Я невольно возгордился, когда Пуаро задал Софи вопрос, который услышал от меня:
– Клаудию Плейфорд видели на верхней площадке лестницы с Рэндлом Кимптоном, когда весь дом сбегался на ваши крики, мадемуазель. Мне известен лишь один путь, каким она могла там оказаться, – взбежав по лестнице еще до того, как начали распахиваться двери. Вы, случайно, не слышали ее шагов по ступенькам? Мне думается, что вы должны были ее слышать, когда она покинула библиотеку. В холле на полу плитка, ковра нет. Да и вам могла прийти в голову мысль, что убийца вашего возлюбленного не должна скрыться. Так что вас могли бы заинтересовать ее дальнейшие передвижения.
Глаза Софи забегали, когда она погрузилась в раздумье.
– Нет, – сказала она наконец. – Я ничего не слышала. Клаудия, конечно, должна была побежать наверх, но… я этого не помню. Я вообще не слышала ничего, кроме своих криков.
Глава 26
Определение знания по Кимптону
Едва мы подъехали к Лиллиоуку, Софи Бурлет выскочила из автомобиля так решительно, словно подозревала, что мы с Пуаро сговорились удержать ее там помимо ее воли, и побежала к дому.
– Все изменилось, Кэтчпул, – с тяжелым вздохом произнес Пуаро, когда мы с ним выбрались на холодный воздух.
– Верно. Пара упругих, розовых почек, и никуда от этого не денешься.
– Кстати, насчет никуда не денешься… Что бы ни говорил теперь инспектор Конри, я должен просить вас задержаться в Лиллиоуке до тех пор, пока я не распутаю это дело. Ваше присутствие благотворно влияет на мои мыслительные процессы. Я готов попросить за вас ваше начальство в Скотленд-Ярде, если это поможет.
– Не надо. Я остаюсь. – Я решил не говорить ему, что уже звонил начальнику сегодня утром, прямо перед дознанием, и что одного упоминания имени Эркюля Пуаро было достаточно для получения желаемого результата.
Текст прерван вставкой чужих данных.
(* ===== verification/Wiring.v ===== *)
(** Assembly of the gateway: src/app/gate/internal/server/*.go,
    internal/data/data.go, internal/client/**, internal/service/push/v1/service.go,
    cmd/server/wire_gen.go and cmd/server/main.go.

    The constructors of redis, etcd, grpc and kratos enter as their outcomes;
    what is modelled is what the gateway hands them, the order, and what
    happens to the resources when a step fails. *)
From S2P Require Import Prelude Validate Session Conf ConfPb Security Router Server.

(** ** Server options *)

Inductive mw_name := MwRecovery | MwMetadata | MwTracing | MwMetrics | MwLogging.

Inductive srv_option :=
  | OMiddleware (l : list mw_name)
  | ONetwork (s : string)
  | OAddress (s : string)
  | OTimeout (d : Z)
  | OGrpc (InitialConnWindowSize InitialWindowSize MaxConcurrentStreams : Z).

Definition common_mw : list mw_name := [MwRecovery; MwMetadata; MwTracing; MwMetrics; MwLogging].

(** A field of a message that must be there: [x.F] on a nil [x] panics. *)
Definition deref {A} (x : option A) : result A :=
  match x with Some a => Ok a | None => Panic NilDeref end.

Definition nonempty (s : string) : bool := negb (bool_decide (s = EmptyString)).

(** ** The health server: what is registered under which path *)

Inductive health_route :=
  | PrefixOpenapi (path : string)              (** [HandlePrefix] with [openapiv2.NewHandler()] *)
  | PathMetrics (path : string)                (** [Handle] with [promhttp.Handler()] *)
  | PathStatus (path : string) (code : Z).     (** [HandleFunc] with a handler that writes the status *)

Record health_server := mkHealth { h_addr : string; h_routes : list health_route }.

Definition StatusOK : Z := 200.

Definition health_NewServer (addr : string) : health_server :=
  mkHealth addr [PrefixOpenapi "/q/"; PathMetrics "/metrics"; PathStatus "/health" StatusOK].

Section wiring.
Context `{DP : DurationPb}.

Definition addr_opts (network addr : string) (timeout : option Duration) : list srv_option :=
  (if nonempty network then [ONetwork network] else []) ++
  (if nonempty addr then [OAddress addr] else []) ++
  (match timeout with Some d => [OTimeout (AsDuration (Some d))] | None => [] end).
(** In the aborted tick the second rule is not looked at: the only call
    to the secret facade is for the source of the first rule. *)
Lemma aborted_tick_skips_later_rule :
  List.filter
    (fun ev => match ev with EvStorageOpts _ => true | _ => false end)
    (Cron.log afterFailure) = [EvStorageOpts (Cron.Source everything)].
Proof. reflexivity. Qed.



(** The trigger is selected by the scheme, inferred from the meta URL
    when it is not given; a scheme other than s3 and mem is refused. *)
Lemma scheme_witness :
  CronTrigger.Init (triggerState "gs" calm) =
    (triggerState "gs" calm, Some "unsupported source scheme: gs") /\
  CronTrigger.dest (CronTrigger.Init (triggerState "" calm)).1 =
    Some CronTrigger.MemTrigger.
Proof.
  split.
  - apply (proj2 (proj2 (Init_dispatches_on_scheme (triggerState "gs" calm))));
      discriminate.
  - by apply (proj1 (proj2 (Init_dispatches_on_scheme (triggerState "" calm)))).
Defined.

Lemma Fn_witness :
  Mirror.Fn "mem://src/a.txt" = None /\
  Mirror.Fn "mem://src/locked.txt" =
    Some "failed to mirror mem://src/locked.txt: access denied".
Proof.
  split.
  - apply (proj1 (Fn_nil_iff_mirrored "mem://src/a.txt")). by exists tt.
  - etransitivity.
    + apply (proj2 (proj2 (Fn_nil_iff_mirrored "mem://src/locked.txt")) tt);
        [reflexivity|vm_compute; discriminate].
    + vm_compute. reflexivity.
Defined.

(** C2 at a concrete input: at time 100 with a window of 50, the service
    with the trigger takes [oldFile], modified at time 10, as a
    candidate; the service with the worker pool does not. *)
Lemma trigger_candidates_ignore_window :
  snd <$> CronTrigger.getResourceCandidates 3 triggered (triggerState "mem" calm)
    = Some ([oldFile; deepFile; newFile], None) /\
  ModTime oldFile <
    Now (CronTrigger.world (triggerState "mem" calm)) -
    Cron.TimeWindow (CronTrigger.config (triggerState "mem" calm)) /\
  snd <$> Cron.getResourceCandidates 3 everything (cronState [everything] calm)
    = Some ([deepFile; newFile], None).
Proof. split_and!; reflexivity. Qed.

(** C4 at a concrete input: for 51 pending objects the service with the
    trigger starts 51 goroutines, all running at once, one more than
    [Limit]; the service with the worker pool starts 50. *)
Lemma trigger_notifyAll_exceeds_limit :
  (fun r => (started (CronTrigger.log r.1), peak 0 (CronTrigger.log r.1)))
    <$> CronTrigger.notifyAll triggered (batch 51) (triggerState "mem" calm)
    = Some (51%nat, 51%nat) /\
  Cron.Limit = 50%nat /\
  (let st := (Cron.notifyAll everything (batch 51) (cronState [everything] calm)).1 in
   (started (Cron.log st), peak 0 (Cron.log st))) = (50%nat, 50%nat).
Proof. split_and!; vm_compute; reflexivity. Qed.


Lemma nests_witness :
  (exists outcome,
     Cron.appendResources (W:=World) 2 sourceStore "mem://src" []
       (cfg.Basic_ (Cron.Source onlySub)) [] = Some outcome) /\
  (exists outcome,
     CronTrigger.appendResources 2 sourceStore "mem://src" [] [] = Some outcome).
Proof.
  assert (nests sourceStore [] 2 "mem://src") as Hnests.
  { eapply nests_listed; [reflexivity|].
    intros i object Hi Hdir Hindex.
    destruct i as [|[|[|[|i]]]]; cbn in Hi; try done;
      injection Hi as <-; try discriminate Hdir.
    eapply nests_listed; [reflexivity|].
    intros j deeper Hj Hdeeper Hbelow.
    destruct j as [|[|j]]; cbn in Hj; try done;
      injection Hj as <-; discriminate Hdeeper. }
  destruct (appendResources_returns (W:=World) sourceStore [] 2 "mem://src" Hnests)
    as [Hpool Htrigger].
  split; [apply Hpool|apply Htrigger].
Defined.
(** * Restaurant voice agent: intent classifier, reply generator,
      call sessions and webhook handlers.

    Shallow embedding of [ai_agent.py], [twilio_integration.py] and the
    call handling of [app.py].  Python [str] values are Rocq strings, the
    [sessions] dictionary is a [gmap], the mutable [CallSession] objects
    are records threaded through the handlers and written back to the
    registry, and a Python exception is the [Raise] constructor of
    [Result].  The two builtins whose full behaviour is outside the
    program, [str.lower] and [float], are parameters of the definitions
    that call them; [ascii_lower] and [decimal_float] instantiate them
    for concrete runs.  Logging is left out except for the summary the
    status webhook logs.  [text_to_speech] and [speech_to_text], which no
    handler calls, are modelled over a record of the outside services
    they use, with the trace of what they do to them. *)

From Stdlib Require Import Strings.String Strings.Ascii NArith ZArith QArith Lia.
From stdpp Require Import base option list gmap strings.

Local Open Scope string_scope.

(** ** Python runtime pieces used by the program *)

(** [needle in haystack] on [str]: [needle] occurs at some offset. *)
Fixpoint contains (needle haystack : string) : bool :=
  if String.prefix needle haystack then true
  else match haystack with
       | EmptyString => false
       | String _ rest => contains needle rest
       end.

(** [sep.join(parts)]. *)
Definition join (sep : string) (parts : list string) : string :=
  String.concat sep parts.

(** An ASCII instance of [str.lower()], used to run the model on concrete
    English utterances.  The development itself is parametric in the
    lower-casing function, so every theorem also covers Python's full
    Unicode [str.lower()]. *)
Definition lower_char (c : ascii) : ascii :=
  let n := N_of_ascii c in
  if ((65 <=? n) && (n <=? 90))%N then ascii_of_N (n + 32) else c.
(** * Streaming annotation decoder and incremental overlay renderer

    A shallow embedding of the box decoder ([parseBoxesFromTokens]) and of the
    incremental painter ([renderBoxes]) of [src/renderer.js], together with
    the properties of the decoder and of the render cursor.

    Conventions of the embedding:
    - a JavaScript string is the list of its UTF-16 code units ([list N]);
    - a JavaScript Number is an IEEE 754 binary64 value ([PrimFloat.float]);
    - the module-level variables [lastBoxCount] and the SVG overlay element
      are one explicit state record threaded through [renderBoxes]. *)

From Stdlib Require Import ZArith NArith PrimFloat SpecFloat FloatOps.
From stdpp Require Import base strings list.
(** X14. The comparison of [test_to_df], [==] value by value, accepts
    the row read back from the store as the specification describes it
    exactly when none of the four heights of the example is NaN: the
    test cannot pass for a row with a missing height, although the row
    is stored and read back as it is. *)
Theorem test_to_df_passes_iff policy path example files :
  TestDB.test_to_df policy path example files = true
  <-> Float64.is_nan (Store.mendota example) = false
      /\ Float64.is_nan (Store.monona example) = false
      /\ Float64.is_nan (Store.waubesa example) = false
      /\ Float64.is_nan (Store.kegonsa example) = false.
Proof.
  unfold TestDB.test_to_df, TestDB.setup_method.
  pose proof (delete_test_db_file_lookup path files) as Hnone.
  set (files0 := fst (TestDB._delete_test_db_file None path files)) in *.
  unfold Store.open. rewrite Hnone.
  unfold Store.insert, Store.levels. rewrite lookup_insert_eq. simpl.
  unfold Store.to_table, Store.levels. rewrite lookup_insert_eq. simpl.
  unfold TestDB.values_all_equal. simpl.
  rewrite !float_eqb_refl, !andb_true_r, !andb_true_iff, !negb_true_iff.
  tauto.
Qed.
(** * Outline permission grants: resolver, policies, effective permission

    A shallow embedding of
    - [server/models/Permission.ts] (the grant row and its enums),
    - [server/services/permissions/PermissionResolver.ts],
    - the permission helpers [getDocumentPermission] and
      [isElevatedPermission] (the module their tests import as
      [./permissions]),
    - the matching helpers of [server/policies/collection.ts] and
      [server/policies/document.ts],
    - the grant-writing routes [documents.add_user], [documents.add_group],
      [collections.add_user], [collections.add_group] and the grant-writing
      block of [collections.update],
    together with the properties of the specification that concern them.

    Tables are lists of rows (a table may be scanned in any order and rows
    are appended on insert); tables addressed by primary key only are finite
    maps from the key. Identifiers (uuid columns) and role names are
    strings; timestamps are integers. *)

From Stdlib Require Import ZArith.
From stdpp Require Import base option list sorting gmap strings.

Local Open Scope string_scope.
Local Open Scope Z_scope.
Local Open Scope list_scope.

(** ** Enumerations of [server/models/Permission.ts] and [@shared/types] *)

Module PermissionSubjectType.
Inductive t := User | Group | Role.
#[global] Instance PermissionSubjectType_eq_dec : EqDecision t.
Proof. solve_decision. Defined.
Definition value (x : t) : string :=
  match x with User => "user" | Group => "group" | Role => "role" end.
(** Position of [value] in alphabetical order, as [ORDER BY] sees it. *)
Definition ord (x : t) : Z :=
  match x with Group => 0 | Role => 1 | User => 2 end.
End PermissionSubjectType.

Module PermissionResourceType.
Inductive t := Workspace | Collection | Document.
#[global] Instance PermissionResourceType_eq_dec : EqDecision t.
Proof. solve_decision. Defined.
Definition value (x : t) : string :=
  match x with
  | Workspace => "workspace" | Collection => "collection"
  | Document => "document"
  end.
Definition ord (x : t) : Z :=
  match x with Collection => 0 | Document => 1 | Workspace => 2 end.
End PermissionResourceType.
Да мне и самому не хотелось никуда уезжать прежде, чем загадка убийства Джозефа Скотчера будет разрешена.
– Я разберусь в этом деле, Кэтчпул! Можете не сомневаться.
– Я и не сомневаюсь. – Моя вера в Пуаро не уступала не только моему неверию в Конри, но и вере маленького бельгийца в самого себя.
Маленький бельгиец вздохнул:
– Этот случай полон явных противоречий. Сначала Скотчер умирал от болезни Брайта – но нет! Его отравили. Мы верили в две вещи касательно Джозефа Скотчера. Eh bien, обе оказались неправдой.
Я даже не знал, о чем собираюсь спросить, пока слова сами не сорвались у меня с языка:
– Айрис Гиллоу – что, если это она ключ ко всему?
– Что вы о ней знаете? – спросил Пуаро.
– Только то, что Рэндл Кимптон должен сказать нам, кто она такая, – да и то лишь потому, что мне кажется, без нее эта задачка не сойдется с ответом.
– Не совсем так, – раздался голос позади нас, когда мы уже стояли у входной двери.
Я обернулся. Это был Кимптон; он шел к нам, держа руки в карманах длинного серого пальто.
– Я не отрицаю, что Айрис Гиллоу принадлежит важная роль, но не значительная. Тут есть разница. Может быть, войдем? Я обещал рассказать вам все после дознания, а мы и так уже потеряли много времени.
В доме, куда мы вошли, не горела ни одна лампочка; было темно, как в пещере.
– «Брожу я по челу у ночи черной, // Чтобы тебя сыскать»[21], – отчаявшимся тоном сказал Кимптон. – Только у нас еще не ночь, и очень хотелось бы видеть, куда ставишь ноги.
Очутившись в библиотеке, мы сразу зажгли свет, и Пуаро сказал:
– Доктор Кимптон, вы ведь знали, не так ли?